**DIRECTIONS:** The answer must consist only of the lines from the line with "userPagination ← field" to the line with "(if truthyValue defaultPagination", both included, exactly as they stand below.

**DATA RECORDS:**

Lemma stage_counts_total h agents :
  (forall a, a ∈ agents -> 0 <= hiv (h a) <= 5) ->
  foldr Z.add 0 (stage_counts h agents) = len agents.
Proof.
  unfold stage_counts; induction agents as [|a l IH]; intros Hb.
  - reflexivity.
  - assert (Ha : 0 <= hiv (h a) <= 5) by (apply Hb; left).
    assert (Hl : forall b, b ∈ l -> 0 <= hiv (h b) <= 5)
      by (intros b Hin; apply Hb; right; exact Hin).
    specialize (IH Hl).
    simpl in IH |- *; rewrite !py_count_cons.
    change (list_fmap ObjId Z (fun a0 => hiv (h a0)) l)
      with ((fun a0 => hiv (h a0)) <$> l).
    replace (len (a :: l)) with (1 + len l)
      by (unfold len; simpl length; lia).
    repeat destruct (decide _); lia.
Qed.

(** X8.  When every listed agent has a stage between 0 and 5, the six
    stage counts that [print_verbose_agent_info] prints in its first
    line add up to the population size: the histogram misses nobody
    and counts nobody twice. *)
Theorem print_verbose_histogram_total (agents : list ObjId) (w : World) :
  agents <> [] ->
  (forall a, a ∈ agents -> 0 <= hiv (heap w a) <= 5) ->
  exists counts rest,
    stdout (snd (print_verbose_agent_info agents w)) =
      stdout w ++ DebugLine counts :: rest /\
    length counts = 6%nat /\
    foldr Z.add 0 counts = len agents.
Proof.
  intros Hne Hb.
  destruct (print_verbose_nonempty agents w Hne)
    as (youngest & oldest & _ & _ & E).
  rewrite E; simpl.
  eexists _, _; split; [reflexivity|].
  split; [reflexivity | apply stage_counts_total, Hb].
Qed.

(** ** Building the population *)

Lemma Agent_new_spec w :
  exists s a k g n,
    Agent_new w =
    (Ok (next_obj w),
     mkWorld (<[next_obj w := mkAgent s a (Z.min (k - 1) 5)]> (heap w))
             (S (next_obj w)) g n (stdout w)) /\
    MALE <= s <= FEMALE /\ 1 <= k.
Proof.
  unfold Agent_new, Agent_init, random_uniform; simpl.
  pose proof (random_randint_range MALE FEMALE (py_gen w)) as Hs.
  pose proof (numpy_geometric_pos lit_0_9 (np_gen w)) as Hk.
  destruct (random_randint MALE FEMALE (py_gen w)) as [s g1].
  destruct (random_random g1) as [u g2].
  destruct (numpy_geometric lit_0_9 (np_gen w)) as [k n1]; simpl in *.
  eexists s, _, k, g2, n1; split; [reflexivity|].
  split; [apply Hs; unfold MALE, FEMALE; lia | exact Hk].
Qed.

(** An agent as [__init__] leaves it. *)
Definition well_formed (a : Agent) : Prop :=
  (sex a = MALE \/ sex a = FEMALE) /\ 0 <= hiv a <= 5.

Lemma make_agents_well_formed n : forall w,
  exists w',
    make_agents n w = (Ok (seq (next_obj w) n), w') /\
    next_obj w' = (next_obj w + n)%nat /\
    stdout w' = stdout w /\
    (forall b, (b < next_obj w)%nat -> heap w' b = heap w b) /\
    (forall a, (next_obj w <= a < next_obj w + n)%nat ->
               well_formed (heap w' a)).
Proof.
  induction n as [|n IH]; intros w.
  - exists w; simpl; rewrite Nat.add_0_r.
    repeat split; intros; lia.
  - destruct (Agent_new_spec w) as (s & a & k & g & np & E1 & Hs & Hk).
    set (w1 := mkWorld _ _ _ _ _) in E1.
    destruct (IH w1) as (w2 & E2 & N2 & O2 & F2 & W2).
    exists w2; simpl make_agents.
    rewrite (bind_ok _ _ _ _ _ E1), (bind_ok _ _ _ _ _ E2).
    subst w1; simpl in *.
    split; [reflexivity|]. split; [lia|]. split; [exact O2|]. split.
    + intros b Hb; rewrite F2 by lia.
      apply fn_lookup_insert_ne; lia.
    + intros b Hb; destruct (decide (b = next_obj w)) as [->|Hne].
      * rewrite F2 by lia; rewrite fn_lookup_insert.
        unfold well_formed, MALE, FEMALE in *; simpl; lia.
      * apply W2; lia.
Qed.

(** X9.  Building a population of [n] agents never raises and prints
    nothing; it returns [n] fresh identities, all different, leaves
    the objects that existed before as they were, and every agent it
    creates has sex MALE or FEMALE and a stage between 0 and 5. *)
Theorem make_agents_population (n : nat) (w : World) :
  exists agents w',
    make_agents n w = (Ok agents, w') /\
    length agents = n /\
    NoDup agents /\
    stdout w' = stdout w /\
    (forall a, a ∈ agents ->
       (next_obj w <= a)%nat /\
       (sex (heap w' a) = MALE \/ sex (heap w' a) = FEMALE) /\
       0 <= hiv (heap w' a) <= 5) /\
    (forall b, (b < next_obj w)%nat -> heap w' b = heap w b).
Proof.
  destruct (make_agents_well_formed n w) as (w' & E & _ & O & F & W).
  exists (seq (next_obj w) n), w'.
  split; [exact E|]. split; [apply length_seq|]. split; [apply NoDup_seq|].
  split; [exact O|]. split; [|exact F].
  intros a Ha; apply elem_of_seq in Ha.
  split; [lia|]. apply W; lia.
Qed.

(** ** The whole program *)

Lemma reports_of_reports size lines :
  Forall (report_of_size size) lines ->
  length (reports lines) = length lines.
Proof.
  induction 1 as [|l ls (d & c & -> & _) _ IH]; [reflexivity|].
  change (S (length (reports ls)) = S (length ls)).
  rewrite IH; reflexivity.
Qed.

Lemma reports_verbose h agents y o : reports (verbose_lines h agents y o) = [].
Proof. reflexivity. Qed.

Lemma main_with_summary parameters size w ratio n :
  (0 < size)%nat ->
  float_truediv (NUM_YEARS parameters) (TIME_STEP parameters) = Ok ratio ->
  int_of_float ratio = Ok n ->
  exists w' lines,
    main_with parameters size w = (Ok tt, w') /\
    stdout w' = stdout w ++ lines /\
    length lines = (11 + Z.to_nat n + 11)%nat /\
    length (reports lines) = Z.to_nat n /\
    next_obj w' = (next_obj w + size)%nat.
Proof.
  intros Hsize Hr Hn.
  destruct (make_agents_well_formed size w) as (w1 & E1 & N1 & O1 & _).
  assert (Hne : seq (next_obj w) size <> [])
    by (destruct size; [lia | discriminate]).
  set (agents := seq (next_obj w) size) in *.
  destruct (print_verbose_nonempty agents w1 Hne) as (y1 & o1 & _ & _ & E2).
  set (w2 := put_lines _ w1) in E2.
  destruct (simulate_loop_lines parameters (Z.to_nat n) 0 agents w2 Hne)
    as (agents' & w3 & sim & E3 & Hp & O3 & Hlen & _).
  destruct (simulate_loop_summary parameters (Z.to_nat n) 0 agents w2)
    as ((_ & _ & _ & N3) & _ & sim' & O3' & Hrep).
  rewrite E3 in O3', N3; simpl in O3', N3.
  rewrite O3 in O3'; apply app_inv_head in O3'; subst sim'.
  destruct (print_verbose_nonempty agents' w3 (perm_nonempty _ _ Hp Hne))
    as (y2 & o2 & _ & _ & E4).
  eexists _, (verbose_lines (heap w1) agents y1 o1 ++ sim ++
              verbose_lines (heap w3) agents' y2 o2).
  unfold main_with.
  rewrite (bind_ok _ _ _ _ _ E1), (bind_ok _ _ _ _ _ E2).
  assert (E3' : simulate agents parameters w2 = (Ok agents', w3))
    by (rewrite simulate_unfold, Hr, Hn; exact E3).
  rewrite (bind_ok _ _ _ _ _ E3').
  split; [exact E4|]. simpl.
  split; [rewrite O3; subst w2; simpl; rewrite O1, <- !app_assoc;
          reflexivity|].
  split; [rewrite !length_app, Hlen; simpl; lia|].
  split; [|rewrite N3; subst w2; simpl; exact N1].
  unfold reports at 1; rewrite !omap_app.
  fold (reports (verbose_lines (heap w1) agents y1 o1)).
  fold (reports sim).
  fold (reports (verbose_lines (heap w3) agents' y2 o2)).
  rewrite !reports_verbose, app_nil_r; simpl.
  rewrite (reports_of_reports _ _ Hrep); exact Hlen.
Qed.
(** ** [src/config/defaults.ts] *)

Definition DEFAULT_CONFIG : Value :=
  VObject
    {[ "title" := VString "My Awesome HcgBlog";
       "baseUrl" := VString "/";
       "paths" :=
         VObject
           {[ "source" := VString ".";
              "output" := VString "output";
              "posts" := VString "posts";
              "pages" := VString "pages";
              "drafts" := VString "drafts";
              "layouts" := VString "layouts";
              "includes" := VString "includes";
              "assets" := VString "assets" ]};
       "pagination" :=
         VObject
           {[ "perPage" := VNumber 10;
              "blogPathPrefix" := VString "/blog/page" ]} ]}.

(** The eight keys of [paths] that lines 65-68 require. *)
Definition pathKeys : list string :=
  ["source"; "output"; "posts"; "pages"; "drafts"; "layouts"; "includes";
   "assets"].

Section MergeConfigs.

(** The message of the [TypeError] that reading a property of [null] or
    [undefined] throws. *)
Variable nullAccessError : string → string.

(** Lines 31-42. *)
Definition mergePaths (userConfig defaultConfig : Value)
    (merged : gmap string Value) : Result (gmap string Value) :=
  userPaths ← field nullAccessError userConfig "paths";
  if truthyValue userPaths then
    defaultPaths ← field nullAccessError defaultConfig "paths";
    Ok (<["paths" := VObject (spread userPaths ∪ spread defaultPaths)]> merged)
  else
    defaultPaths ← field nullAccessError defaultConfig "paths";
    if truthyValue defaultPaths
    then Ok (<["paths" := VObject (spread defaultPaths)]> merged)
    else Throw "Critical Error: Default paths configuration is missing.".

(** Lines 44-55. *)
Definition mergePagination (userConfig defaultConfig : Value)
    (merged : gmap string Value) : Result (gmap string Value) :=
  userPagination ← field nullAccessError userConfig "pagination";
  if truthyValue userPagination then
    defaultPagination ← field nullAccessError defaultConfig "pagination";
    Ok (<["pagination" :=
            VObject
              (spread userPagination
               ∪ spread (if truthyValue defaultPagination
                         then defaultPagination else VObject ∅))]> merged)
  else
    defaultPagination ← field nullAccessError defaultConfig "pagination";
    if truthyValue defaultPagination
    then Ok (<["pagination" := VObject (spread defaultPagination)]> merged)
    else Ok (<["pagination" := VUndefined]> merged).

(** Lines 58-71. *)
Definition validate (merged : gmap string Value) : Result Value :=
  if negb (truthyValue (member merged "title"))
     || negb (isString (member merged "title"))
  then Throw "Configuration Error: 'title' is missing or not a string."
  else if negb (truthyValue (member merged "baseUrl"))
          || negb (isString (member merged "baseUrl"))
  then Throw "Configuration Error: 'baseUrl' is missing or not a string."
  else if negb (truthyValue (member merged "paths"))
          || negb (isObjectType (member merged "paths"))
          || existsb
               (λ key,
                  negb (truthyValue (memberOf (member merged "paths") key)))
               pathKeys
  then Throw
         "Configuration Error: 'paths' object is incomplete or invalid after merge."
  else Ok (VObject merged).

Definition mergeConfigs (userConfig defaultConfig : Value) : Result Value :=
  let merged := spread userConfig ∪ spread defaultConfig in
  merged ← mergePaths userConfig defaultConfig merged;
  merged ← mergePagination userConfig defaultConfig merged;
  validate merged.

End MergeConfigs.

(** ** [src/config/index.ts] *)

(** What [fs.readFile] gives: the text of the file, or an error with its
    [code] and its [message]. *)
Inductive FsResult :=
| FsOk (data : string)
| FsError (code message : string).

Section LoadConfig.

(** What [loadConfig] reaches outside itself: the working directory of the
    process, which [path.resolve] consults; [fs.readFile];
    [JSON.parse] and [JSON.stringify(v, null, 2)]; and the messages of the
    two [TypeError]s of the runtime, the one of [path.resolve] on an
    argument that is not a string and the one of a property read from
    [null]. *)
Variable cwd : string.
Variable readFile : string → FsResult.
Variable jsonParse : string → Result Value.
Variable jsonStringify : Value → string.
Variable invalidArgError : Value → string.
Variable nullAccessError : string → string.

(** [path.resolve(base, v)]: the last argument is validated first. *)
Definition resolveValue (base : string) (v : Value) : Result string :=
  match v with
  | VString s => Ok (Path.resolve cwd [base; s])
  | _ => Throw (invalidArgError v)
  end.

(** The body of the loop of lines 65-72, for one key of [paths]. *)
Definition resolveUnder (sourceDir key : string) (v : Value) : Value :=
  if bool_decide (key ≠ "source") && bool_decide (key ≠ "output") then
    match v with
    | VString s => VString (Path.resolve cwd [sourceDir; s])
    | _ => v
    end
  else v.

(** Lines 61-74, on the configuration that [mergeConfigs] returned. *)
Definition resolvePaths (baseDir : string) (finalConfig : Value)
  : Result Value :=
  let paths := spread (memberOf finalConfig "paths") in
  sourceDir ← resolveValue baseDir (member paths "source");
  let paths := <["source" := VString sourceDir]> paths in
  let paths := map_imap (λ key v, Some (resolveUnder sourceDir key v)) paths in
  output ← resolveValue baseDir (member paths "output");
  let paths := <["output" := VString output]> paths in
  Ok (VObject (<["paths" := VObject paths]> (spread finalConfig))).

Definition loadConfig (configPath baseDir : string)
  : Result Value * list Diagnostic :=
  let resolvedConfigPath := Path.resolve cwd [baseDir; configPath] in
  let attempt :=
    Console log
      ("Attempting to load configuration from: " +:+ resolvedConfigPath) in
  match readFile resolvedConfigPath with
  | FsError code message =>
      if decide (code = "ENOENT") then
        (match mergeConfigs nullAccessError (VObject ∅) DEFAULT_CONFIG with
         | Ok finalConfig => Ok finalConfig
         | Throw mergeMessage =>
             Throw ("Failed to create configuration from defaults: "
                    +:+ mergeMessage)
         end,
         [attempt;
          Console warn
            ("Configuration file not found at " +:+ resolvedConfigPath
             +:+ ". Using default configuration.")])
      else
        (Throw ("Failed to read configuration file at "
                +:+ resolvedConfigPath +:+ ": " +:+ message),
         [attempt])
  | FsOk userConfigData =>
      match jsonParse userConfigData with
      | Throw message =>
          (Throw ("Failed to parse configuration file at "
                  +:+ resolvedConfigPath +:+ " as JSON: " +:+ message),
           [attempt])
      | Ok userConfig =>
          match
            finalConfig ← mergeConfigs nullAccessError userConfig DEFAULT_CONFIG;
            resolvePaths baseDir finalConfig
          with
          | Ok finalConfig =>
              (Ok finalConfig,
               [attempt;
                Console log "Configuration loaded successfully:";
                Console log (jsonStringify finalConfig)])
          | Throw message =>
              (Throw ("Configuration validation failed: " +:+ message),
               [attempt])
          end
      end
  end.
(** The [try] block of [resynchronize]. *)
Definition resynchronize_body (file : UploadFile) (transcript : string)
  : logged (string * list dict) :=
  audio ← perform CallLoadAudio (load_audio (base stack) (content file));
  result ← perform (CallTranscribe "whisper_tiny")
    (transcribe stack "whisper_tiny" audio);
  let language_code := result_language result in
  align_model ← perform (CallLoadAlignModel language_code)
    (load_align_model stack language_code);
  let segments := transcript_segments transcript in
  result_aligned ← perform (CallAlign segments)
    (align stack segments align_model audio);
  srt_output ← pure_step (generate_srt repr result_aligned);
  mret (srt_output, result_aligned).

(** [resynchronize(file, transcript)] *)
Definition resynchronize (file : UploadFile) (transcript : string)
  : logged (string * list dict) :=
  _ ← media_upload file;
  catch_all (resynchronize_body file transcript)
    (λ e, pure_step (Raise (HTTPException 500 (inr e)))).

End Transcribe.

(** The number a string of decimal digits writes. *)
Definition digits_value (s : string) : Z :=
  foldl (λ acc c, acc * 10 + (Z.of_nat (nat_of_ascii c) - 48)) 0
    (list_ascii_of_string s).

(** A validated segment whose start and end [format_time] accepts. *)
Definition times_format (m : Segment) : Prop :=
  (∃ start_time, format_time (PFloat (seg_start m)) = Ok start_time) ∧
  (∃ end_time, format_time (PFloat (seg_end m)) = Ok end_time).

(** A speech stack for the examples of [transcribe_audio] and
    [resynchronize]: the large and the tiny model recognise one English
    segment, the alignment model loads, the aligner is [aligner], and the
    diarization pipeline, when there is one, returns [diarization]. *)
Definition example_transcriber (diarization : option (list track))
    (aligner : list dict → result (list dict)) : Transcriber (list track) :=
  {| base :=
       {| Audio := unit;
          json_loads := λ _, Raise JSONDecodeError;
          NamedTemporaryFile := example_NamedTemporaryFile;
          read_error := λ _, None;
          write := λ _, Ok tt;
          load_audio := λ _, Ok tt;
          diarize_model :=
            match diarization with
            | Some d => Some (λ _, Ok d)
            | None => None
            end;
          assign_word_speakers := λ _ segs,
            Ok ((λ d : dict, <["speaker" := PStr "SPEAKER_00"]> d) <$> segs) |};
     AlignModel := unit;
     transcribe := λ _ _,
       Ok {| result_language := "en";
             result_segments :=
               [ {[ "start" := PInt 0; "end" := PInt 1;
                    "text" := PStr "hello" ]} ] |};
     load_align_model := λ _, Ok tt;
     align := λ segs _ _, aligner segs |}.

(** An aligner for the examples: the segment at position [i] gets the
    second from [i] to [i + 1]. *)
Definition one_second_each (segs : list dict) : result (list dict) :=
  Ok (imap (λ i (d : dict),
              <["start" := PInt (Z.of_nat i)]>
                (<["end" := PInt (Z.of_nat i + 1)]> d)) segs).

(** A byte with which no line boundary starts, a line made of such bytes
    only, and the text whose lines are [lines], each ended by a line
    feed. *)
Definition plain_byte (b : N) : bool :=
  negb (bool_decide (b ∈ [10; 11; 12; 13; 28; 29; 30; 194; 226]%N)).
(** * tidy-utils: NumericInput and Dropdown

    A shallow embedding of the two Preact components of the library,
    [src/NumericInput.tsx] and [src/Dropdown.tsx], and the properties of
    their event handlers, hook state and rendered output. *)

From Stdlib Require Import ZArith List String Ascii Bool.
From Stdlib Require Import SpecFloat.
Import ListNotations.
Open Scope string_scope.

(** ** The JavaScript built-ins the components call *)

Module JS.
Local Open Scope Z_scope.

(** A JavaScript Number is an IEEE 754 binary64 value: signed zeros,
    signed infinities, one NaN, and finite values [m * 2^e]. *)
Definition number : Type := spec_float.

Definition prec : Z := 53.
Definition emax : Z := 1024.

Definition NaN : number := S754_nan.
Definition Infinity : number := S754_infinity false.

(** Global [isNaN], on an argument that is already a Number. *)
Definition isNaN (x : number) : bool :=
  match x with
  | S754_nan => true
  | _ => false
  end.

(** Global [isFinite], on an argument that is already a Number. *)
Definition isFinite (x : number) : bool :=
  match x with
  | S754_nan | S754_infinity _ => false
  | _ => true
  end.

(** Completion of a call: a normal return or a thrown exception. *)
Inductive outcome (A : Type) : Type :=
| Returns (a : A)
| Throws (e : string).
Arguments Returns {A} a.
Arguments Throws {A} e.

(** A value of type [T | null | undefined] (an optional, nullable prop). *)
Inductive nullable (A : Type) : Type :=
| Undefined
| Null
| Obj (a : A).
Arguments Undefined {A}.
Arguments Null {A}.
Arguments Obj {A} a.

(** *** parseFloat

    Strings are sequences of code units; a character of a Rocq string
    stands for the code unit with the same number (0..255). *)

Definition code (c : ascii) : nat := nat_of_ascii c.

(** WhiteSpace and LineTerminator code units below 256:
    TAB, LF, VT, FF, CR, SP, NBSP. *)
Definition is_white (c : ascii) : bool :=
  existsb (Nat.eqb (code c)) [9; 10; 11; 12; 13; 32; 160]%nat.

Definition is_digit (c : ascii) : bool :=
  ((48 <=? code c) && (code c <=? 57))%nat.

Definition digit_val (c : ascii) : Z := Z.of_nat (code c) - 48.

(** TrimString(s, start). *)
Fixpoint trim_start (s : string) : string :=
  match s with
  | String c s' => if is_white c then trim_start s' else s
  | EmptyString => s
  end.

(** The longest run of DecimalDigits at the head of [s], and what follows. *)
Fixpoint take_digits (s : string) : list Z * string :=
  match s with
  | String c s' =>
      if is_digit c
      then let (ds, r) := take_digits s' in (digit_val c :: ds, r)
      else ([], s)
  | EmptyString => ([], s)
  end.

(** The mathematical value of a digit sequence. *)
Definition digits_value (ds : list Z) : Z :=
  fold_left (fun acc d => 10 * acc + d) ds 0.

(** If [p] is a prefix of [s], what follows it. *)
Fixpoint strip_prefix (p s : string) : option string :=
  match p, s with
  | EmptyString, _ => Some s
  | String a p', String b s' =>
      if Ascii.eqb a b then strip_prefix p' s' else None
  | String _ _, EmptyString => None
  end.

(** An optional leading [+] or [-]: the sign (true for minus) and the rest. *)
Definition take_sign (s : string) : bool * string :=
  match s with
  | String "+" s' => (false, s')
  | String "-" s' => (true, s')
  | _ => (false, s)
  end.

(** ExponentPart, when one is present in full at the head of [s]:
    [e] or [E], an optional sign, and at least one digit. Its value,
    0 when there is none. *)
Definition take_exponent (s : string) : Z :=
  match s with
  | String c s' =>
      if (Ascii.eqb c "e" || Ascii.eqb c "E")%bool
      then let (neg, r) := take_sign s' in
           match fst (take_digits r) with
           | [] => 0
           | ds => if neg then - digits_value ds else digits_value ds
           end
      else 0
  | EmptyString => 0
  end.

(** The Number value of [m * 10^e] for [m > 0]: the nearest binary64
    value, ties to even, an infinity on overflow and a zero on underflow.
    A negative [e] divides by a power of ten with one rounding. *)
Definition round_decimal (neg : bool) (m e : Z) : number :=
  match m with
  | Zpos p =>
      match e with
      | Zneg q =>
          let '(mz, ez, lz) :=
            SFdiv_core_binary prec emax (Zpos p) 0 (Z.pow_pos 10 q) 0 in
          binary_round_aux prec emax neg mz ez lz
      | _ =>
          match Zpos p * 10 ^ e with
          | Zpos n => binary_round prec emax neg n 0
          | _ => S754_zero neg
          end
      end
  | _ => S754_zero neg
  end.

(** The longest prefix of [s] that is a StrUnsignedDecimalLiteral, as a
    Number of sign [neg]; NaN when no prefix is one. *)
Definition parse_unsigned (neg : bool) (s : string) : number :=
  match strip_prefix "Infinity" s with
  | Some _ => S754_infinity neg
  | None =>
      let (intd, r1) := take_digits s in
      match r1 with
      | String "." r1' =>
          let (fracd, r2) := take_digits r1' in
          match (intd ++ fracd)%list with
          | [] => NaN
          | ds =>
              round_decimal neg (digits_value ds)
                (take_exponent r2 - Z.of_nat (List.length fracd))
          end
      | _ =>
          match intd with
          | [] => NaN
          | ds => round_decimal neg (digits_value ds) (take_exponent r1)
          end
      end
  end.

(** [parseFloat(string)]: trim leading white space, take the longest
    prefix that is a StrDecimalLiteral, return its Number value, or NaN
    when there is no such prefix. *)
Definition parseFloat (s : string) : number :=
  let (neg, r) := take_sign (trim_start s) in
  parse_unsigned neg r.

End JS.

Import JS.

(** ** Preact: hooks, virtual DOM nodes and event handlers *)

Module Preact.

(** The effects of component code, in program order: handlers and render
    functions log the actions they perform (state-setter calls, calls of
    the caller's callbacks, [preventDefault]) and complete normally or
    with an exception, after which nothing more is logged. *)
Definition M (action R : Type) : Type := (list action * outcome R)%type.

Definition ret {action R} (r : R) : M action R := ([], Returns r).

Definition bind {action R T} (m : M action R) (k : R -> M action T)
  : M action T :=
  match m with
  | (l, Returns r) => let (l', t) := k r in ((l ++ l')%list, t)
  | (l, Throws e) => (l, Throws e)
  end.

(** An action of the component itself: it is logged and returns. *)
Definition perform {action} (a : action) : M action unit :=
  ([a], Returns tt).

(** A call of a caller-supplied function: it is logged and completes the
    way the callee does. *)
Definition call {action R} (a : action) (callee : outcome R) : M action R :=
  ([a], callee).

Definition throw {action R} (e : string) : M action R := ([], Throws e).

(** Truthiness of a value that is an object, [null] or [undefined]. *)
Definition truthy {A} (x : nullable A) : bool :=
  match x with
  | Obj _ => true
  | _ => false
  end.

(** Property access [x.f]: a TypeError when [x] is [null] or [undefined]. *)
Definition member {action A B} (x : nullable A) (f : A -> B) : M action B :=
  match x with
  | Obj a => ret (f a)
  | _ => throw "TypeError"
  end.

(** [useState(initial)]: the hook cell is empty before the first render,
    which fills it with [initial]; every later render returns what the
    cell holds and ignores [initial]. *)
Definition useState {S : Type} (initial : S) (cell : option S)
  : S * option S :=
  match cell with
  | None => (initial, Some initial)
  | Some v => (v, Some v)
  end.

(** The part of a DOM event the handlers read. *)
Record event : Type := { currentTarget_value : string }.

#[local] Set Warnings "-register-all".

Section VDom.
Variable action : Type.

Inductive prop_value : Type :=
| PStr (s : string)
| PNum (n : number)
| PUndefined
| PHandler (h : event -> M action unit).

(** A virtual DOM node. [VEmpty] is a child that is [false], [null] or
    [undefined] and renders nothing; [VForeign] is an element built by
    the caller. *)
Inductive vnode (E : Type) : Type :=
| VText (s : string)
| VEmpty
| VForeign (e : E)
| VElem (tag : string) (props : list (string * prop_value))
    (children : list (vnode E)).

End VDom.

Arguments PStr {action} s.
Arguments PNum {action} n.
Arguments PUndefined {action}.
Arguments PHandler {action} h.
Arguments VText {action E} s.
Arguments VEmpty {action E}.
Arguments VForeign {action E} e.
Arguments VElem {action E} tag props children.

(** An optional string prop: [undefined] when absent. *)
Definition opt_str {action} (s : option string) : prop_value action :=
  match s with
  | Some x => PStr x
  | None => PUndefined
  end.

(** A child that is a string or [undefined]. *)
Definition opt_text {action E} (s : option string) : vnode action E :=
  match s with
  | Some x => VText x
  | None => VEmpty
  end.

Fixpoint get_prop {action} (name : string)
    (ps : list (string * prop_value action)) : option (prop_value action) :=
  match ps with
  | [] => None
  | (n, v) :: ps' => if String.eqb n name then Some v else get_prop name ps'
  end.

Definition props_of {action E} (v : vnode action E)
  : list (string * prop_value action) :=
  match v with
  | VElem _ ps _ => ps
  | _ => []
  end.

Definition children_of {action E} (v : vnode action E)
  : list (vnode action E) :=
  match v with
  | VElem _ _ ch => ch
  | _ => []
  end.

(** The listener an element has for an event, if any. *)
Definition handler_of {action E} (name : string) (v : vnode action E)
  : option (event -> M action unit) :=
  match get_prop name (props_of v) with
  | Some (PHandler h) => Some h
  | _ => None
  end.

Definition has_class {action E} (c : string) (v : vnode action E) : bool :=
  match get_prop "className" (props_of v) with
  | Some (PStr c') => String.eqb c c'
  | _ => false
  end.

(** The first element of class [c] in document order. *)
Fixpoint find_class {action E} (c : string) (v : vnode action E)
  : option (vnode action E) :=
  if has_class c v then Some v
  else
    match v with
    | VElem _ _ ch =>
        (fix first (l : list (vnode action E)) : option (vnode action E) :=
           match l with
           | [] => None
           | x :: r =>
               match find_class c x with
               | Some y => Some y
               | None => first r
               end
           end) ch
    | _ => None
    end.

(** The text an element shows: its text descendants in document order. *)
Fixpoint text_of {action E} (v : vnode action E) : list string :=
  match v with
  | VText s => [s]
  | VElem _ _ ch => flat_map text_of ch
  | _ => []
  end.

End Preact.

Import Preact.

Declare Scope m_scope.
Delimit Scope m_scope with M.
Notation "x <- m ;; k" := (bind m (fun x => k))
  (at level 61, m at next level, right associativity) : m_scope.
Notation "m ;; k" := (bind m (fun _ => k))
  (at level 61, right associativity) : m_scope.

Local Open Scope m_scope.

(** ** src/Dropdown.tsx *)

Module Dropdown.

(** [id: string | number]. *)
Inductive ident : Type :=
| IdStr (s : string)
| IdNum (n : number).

**YOUR RESPONSE:**
  userPagination ← field nullAccessError userConfig "pagination";
  if truthyValue userPagination then
    defaultPagination ← field nullAccessError defaultConfig "pagination";
    Ok (<["pagination" :=
            VObject
              (spread userPagination
               ∪ spread (if truthyValue defaultPagination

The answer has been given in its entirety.